[Collected data entries]
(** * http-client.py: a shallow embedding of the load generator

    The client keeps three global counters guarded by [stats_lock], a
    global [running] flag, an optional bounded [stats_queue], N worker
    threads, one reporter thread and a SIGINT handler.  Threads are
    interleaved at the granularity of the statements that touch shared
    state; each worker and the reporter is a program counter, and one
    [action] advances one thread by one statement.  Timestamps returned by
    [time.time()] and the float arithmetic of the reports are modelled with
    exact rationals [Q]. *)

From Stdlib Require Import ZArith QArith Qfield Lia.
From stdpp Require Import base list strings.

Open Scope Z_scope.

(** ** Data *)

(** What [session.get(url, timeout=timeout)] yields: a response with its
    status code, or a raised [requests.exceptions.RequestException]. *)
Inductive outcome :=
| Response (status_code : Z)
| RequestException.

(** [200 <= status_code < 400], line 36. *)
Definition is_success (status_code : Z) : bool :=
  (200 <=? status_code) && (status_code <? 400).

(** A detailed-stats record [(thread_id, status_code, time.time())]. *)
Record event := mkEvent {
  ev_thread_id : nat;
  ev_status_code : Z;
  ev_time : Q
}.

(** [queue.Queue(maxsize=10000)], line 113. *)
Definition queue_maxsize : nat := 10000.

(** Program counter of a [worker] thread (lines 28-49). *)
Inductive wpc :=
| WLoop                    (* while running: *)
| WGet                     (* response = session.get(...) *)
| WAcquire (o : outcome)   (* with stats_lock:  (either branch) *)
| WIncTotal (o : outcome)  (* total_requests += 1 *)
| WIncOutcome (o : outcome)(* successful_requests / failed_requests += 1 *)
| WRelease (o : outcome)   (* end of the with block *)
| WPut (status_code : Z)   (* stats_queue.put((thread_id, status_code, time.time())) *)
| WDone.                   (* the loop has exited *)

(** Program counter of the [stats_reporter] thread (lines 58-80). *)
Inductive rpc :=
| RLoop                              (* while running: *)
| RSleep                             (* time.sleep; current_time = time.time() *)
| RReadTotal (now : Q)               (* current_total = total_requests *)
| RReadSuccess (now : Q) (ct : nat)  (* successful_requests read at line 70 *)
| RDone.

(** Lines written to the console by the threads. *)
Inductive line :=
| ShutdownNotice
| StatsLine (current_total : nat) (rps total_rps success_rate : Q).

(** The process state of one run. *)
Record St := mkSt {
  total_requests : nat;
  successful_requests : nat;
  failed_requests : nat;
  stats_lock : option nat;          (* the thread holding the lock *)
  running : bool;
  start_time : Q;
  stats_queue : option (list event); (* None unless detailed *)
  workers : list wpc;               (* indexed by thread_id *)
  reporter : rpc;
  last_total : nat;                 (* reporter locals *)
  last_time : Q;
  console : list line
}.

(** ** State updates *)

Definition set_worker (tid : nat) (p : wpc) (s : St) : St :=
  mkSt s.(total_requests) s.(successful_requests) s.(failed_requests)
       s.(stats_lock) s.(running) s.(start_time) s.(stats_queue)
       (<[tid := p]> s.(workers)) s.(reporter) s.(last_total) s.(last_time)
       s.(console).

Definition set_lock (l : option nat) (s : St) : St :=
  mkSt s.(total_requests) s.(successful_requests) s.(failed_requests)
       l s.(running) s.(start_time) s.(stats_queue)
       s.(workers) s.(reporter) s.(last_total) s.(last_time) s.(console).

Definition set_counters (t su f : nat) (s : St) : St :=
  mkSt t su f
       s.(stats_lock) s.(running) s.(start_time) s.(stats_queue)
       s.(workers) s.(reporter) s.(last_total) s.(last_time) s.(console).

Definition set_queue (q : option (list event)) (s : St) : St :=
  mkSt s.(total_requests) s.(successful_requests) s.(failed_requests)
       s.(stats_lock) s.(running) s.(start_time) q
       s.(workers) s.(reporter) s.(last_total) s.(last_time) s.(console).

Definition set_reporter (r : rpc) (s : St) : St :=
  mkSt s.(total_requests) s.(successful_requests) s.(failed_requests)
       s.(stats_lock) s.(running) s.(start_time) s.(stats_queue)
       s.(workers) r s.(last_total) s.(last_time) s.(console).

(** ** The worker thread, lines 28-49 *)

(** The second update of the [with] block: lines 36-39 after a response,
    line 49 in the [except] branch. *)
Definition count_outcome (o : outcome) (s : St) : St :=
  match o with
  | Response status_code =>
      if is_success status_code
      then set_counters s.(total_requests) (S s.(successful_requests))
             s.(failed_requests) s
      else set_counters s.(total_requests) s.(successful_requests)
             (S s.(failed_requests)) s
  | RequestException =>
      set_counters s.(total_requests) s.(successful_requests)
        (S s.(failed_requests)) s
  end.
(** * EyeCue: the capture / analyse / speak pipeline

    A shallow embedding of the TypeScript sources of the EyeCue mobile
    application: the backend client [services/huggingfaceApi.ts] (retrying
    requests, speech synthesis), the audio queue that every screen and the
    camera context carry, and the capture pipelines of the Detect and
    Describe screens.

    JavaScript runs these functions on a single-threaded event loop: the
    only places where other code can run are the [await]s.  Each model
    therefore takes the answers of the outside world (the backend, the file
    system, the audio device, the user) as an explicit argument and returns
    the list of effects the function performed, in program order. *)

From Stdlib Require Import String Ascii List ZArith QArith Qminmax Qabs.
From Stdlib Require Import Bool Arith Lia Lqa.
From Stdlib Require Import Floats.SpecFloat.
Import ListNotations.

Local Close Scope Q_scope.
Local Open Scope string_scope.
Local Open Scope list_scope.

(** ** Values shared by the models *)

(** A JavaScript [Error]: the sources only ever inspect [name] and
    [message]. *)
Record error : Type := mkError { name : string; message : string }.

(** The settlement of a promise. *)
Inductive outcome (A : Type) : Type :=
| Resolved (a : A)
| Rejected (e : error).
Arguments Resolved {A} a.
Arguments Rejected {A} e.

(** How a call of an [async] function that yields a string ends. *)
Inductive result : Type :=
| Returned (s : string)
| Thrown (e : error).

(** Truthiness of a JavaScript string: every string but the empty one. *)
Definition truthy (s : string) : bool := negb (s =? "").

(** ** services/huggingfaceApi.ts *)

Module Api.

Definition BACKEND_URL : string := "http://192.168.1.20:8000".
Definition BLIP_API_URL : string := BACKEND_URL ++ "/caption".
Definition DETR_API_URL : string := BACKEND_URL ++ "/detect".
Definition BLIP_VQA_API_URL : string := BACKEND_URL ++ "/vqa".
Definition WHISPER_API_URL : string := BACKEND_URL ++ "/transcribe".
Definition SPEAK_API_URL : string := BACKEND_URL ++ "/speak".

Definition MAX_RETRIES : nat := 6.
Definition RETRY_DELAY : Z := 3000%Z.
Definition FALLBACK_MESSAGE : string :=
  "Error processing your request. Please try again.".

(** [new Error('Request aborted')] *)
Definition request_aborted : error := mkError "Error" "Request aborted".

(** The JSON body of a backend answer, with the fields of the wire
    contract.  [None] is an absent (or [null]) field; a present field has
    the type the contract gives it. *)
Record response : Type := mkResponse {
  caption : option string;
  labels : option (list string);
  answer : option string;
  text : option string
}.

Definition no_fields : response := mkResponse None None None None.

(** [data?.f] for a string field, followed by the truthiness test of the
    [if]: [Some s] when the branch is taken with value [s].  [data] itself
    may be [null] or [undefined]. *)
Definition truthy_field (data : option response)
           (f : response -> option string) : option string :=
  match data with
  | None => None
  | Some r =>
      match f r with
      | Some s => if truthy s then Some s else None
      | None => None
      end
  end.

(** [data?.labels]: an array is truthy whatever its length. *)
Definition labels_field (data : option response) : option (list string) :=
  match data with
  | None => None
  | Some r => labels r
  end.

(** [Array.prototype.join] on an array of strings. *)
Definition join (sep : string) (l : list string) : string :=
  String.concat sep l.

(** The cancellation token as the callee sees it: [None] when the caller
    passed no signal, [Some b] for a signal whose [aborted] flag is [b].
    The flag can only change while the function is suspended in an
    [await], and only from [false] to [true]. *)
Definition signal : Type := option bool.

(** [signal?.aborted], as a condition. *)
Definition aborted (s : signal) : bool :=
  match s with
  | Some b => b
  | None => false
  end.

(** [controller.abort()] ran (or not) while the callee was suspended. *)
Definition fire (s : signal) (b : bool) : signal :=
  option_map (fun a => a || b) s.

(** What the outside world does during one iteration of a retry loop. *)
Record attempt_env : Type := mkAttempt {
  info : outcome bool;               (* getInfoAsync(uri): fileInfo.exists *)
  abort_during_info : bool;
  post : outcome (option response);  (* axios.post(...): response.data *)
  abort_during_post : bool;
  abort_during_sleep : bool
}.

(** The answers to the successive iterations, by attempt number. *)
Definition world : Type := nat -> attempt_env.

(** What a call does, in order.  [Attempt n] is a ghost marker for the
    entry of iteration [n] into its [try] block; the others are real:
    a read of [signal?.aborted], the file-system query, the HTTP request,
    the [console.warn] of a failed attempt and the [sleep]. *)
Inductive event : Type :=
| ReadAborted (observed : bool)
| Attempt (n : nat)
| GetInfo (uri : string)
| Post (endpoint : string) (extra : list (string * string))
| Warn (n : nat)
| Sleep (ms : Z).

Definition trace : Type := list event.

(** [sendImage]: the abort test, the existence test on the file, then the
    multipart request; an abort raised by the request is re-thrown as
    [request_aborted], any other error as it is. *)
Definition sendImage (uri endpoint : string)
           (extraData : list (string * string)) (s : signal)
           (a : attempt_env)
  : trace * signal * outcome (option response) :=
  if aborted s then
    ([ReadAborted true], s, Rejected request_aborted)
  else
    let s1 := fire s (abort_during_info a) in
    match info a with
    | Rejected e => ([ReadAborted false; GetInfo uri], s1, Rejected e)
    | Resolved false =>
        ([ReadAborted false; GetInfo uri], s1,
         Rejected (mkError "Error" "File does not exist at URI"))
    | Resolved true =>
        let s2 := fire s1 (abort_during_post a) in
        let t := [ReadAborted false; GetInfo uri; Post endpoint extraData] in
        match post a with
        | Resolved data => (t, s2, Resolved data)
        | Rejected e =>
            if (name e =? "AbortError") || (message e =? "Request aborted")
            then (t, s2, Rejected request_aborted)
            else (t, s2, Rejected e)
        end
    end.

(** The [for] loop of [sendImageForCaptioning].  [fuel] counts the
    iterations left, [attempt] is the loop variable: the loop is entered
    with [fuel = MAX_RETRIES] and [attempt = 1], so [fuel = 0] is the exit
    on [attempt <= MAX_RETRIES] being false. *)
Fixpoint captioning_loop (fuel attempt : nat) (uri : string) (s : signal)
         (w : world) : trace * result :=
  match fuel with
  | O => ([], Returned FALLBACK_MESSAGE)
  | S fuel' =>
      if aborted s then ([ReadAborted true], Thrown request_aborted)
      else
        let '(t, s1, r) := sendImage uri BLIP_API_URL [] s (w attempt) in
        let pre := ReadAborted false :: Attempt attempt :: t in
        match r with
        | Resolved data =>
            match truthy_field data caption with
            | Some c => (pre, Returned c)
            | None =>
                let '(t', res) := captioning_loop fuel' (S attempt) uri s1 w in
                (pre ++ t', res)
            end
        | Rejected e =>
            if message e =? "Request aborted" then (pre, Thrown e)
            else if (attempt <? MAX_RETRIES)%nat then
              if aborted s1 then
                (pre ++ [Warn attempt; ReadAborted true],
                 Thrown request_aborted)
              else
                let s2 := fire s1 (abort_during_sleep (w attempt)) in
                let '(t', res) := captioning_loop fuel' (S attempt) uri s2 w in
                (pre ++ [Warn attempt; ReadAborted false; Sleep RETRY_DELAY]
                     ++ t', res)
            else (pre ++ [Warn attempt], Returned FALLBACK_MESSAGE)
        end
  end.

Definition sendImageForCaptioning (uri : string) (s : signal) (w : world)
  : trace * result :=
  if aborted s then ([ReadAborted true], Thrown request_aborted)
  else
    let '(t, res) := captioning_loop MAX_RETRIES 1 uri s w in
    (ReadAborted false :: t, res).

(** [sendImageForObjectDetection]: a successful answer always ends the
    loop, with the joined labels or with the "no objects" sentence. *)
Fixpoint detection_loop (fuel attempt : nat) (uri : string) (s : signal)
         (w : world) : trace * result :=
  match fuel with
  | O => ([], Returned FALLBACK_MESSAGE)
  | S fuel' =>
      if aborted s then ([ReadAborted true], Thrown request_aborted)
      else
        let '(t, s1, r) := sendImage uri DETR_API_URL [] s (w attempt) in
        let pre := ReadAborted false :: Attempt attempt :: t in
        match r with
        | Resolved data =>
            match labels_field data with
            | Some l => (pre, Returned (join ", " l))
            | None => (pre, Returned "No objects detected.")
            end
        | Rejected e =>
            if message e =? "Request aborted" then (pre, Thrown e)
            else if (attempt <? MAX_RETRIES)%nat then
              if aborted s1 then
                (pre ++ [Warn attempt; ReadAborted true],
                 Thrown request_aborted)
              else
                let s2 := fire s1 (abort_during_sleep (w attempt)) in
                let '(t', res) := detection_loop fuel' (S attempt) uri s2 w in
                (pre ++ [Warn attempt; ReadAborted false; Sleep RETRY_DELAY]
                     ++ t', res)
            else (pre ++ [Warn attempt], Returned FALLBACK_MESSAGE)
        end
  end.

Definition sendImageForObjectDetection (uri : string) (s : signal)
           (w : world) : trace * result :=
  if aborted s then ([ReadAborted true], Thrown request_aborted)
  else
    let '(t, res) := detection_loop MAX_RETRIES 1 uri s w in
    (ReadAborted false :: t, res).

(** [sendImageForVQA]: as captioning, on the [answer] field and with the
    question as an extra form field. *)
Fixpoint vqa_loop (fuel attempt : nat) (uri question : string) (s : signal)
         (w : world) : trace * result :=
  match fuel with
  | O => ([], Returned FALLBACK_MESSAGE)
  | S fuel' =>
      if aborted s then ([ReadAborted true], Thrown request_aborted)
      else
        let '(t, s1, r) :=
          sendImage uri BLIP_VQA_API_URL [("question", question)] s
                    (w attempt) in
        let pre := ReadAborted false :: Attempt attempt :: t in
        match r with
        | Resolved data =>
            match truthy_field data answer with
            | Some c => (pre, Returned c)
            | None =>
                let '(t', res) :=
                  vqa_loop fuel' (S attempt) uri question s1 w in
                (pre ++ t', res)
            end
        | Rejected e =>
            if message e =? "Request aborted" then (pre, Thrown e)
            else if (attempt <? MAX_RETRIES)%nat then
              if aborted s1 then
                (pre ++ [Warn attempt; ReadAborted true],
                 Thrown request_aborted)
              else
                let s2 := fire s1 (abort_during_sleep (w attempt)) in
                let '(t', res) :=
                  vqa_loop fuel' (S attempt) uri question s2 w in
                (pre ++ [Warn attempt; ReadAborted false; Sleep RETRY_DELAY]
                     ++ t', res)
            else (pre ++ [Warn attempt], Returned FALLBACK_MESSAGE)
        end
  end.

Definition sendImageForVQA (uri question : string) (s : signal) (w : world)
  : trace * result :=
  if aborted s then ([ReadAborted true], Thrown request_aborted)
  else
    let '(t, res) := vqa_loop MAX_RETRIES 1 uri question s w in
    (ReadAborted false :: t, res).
* * *
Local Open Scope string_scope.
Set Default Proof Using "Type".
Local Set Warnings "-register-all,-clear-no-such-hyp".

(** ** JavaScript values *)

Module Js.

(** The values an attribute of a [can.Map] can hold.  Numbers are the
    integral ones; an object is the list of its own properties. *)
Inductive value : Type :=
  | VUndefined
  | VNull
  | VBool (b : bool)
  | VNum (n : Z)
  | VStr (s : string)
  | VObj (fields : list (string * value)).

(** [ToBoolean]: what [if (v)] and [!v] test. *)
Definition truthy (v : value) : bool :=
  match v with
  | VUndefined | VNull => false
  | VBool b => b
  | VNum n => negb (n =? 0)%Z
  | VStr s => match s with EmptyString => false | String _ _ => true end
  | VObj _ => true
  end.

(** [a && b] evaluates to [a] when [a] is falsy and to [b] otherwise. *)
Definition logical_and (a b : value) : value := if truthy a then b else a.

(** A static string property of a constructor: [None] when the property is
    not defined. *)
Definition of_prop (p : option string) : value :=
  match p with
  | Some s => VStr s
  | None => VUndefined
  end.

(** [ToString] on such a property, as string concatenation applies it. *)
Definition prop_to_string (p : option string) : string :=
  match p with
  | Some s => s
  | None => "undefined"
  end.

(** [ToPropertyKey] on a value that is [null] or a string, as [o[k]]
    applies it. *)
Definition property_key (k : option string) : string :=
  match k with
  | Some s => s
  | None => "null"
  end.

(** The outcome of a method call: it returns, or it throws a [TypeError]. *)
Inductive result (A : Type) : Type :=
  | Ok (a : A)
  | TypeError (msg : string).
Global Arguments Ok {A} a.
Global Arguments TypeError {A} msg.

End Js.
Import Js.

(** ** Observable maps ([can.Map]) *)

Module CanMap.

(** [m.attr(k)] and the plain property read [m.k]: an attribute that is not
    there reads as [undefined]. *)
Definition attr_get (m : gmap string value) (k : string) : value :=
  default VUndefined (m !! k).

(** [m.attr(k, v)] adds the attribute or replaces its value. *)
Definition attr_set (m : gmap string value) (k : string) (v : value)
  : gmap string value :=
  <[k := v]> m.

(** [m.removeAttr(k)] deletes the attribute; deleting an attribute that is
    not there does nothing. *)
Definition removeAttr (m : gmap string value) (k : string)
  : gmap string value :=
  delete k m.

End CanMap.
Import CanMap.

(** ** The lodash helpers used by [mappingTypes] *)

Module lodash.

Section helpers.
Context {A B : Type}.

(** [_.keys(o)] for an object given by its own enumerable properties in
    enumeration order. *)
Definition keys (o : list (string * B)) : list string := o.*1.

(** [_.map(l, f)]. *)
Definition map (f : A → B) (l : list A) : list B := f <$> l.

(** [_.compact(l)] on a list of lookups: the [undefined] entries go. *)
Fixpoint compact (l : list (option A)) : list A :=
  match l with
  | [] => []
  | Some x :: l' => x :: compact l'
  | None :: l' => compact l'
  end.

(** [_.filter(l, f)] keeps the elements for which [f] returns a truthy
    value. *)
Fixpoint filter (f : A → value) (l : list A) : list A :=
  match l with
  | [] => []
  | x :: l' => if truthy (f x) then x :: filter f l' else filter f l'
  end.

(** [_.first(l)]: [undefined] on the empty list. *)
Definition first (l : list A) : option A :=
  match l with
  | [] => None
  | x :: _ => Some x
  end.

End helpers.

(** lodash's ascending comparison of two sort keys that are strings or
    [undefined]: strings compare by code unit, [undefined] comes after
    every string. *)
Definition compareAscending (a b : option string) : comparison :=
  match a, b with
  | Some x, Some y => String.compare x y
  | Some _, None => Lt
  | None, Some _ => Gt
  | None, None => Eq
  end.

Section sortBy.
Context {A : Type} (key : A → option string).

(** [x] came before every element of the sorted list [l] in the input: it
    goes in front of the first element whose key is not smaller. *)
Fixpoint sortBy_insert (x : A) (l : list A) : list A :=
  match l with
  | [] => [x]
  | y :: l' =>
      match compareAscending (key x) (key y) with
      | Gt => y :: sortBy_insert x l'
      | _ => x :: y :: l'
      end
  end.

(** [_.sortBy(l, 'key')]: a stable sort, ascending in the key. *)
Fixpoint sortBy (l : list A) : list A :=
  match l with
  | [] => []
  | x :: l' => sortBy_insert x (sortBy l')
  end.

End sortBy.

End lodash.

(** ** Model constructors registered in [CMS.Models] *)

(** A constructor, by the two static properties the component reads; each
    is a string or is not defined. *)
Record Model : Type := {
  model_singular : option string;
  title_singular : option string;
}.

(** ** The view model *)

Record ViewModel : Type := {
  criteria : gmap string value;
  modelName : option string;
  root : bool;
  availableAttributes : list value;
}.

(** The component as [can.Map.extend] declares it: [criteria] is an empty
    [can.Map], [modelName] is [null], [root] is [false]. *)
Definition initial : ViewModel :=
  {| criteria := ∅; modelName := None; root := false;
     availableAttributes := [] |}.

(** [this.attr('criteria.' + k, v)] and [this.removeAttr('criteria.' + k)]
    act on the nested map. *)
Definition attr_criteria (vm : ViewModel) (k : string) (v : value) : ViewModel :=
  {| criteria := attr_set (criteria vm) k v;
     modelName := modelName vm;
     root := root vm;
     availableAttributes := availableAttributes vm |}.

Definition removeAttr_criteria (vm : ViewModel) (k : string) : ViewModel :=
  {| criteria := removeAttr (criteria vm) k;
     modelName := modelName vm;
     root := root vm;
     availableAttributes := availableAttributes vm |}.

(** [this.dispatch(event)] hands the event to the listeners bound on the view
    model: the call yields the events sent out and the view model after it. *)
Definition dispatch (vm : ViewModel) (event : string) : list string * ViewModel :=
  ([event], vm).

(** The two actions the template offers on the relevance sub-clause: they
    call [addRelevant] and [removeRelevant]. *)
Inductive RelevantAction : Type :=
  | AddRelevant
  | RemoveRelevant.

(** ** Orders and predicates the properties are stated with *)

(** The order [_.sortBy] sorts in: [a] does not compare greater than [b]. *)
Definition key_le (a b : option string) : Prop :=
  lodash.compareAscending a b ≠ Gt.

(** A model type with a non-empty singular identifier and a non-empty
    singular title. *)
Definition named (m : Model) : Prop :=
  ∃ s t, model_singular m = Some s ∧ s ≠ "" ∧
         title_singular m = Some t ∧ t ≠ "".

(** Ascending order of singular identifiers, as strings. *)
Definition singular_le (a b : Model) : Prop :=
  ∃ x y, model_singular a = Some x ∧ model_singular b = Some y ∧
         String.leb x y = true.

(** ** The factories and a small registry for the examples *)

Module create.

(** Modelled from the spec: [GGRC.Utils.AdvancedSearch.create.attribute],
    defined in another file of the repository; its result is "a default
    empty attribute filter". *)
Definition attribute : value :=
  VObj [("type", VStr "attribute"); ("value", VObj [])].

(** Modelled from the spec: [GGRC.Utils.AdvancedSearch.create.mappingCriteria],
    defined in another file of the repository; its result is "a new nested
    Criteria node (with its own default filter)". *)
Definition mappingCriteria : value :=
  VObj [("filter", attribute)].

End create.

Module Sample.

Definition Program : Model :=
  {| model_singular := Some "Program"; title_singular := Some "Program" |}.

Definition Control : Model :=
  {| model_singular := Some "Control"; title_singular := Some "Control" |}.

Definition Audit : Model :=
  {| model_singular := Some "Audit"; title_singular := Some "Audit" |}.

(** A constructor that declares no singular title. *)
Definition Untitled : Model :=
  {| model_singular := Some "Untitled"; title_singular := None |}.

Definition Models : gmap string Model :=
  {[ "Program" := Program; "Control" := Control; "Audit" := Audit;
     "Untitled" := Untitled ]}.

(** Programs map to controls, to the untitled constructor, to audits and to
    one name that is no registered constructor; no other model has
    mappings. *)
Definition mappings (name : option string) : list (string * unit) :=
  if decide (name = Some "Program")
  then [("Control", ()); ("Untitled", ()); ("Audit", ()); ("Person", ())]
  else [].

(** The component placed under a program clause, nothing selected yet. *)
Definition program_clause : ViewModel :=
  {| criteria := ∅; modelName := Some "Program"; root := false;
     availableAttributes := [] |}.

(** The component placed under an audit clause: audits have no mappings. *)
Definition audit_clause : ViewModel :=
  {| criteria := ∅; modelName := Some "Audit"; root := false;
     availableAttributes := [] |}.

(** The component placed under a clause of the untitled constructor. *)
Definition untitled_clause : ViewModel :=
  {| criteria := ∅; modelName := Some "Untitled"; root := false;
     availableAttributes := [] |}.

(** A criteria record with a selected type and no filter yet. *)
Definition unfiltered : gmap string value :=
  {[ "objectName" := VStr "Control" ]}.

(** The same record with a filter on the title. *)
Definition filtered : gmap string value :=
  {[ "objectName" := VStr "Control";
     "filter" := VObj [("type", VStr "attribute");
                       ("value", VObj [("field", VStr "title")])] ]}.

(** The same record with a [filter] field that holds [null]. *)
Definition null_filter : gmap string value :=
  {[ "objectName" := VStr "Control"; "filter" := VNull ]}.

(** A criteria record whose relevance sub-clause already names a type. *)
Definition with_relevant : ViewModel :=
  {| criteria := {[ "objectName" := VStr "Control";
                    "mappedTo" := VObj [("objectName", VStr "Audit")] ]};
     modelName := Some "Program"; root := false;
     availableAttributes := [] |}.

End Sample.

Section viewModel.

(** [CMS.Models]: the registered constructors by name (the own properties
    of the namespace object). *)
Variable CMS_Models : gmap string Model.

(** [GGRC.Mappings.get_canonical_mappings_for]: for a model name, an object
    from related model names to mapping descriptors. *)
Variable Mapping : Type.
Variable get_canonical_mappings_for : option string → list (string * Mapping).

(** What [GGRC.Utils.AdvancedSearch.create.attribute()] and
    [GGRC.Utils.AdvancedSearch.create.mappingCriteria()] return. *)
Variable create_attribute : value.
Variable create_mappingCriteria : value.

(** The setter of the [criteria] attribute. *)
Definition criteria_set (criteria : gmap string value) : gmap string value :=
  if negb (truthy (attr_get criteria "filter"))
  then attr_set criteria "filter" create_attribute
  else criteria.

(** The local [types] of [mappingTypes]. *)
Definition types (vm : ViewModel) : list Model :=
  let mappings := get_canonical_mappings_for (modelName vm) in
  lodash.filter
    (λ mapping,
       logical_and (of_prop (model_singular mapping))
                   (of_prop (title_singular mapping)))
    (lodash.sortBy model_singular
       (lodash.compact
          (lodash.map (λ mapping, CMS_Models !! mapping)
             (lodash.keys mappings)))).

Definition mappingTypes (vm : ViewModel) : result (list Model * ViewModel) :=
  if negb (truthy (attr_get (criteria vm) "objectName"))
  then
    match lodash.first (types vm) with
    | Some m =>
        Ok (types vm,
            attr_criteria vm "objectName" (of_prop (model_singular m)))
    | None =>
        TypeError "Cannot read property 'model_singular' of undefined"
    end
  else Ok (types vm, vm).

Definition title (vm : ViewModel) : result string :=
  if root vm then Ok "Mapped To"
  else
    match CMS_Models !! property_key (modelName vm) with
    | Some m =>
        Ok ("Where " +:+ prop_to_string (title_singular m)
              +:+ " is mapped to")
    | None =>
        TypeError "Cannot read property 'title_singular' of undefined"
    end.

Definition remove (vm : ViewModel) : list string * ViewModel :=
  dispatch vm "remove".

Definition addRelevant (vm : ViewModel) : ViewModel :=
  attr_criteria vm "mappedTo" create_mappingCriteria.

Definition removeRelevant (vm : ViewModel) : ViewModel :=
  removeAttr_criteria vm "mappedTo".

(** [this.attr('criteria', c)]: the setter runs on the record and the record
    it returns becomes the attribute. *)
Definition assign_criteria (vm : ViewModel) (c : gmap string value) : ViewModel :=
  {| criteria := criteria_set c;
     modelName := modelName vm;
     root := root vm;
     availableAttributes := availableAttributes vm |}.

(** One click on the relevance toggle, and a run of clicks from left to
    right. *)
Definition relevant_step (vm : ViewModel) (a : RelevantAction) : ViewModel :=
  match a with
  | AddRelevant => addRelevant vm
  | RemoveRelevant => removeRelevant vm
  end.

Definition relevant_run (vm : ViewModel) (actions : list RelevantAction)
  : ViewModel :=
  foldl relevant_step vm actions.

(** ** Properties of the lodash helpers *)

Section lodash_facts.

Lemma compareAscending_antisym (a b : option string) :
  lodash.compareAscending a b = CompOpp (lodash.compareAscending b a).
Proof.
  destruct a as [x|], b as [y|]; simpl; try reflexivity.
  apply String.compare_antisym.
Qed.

PROMPT: Copy each line from the entries above that has the word "Scope" in it.

ANSWER TO THIS TASK:
Open Scope Z_scope.
Local Close Scope Q_scope.
Local Open Scope string_scope.
Local Open Scope list_scope.
Local Open Scope string_scope.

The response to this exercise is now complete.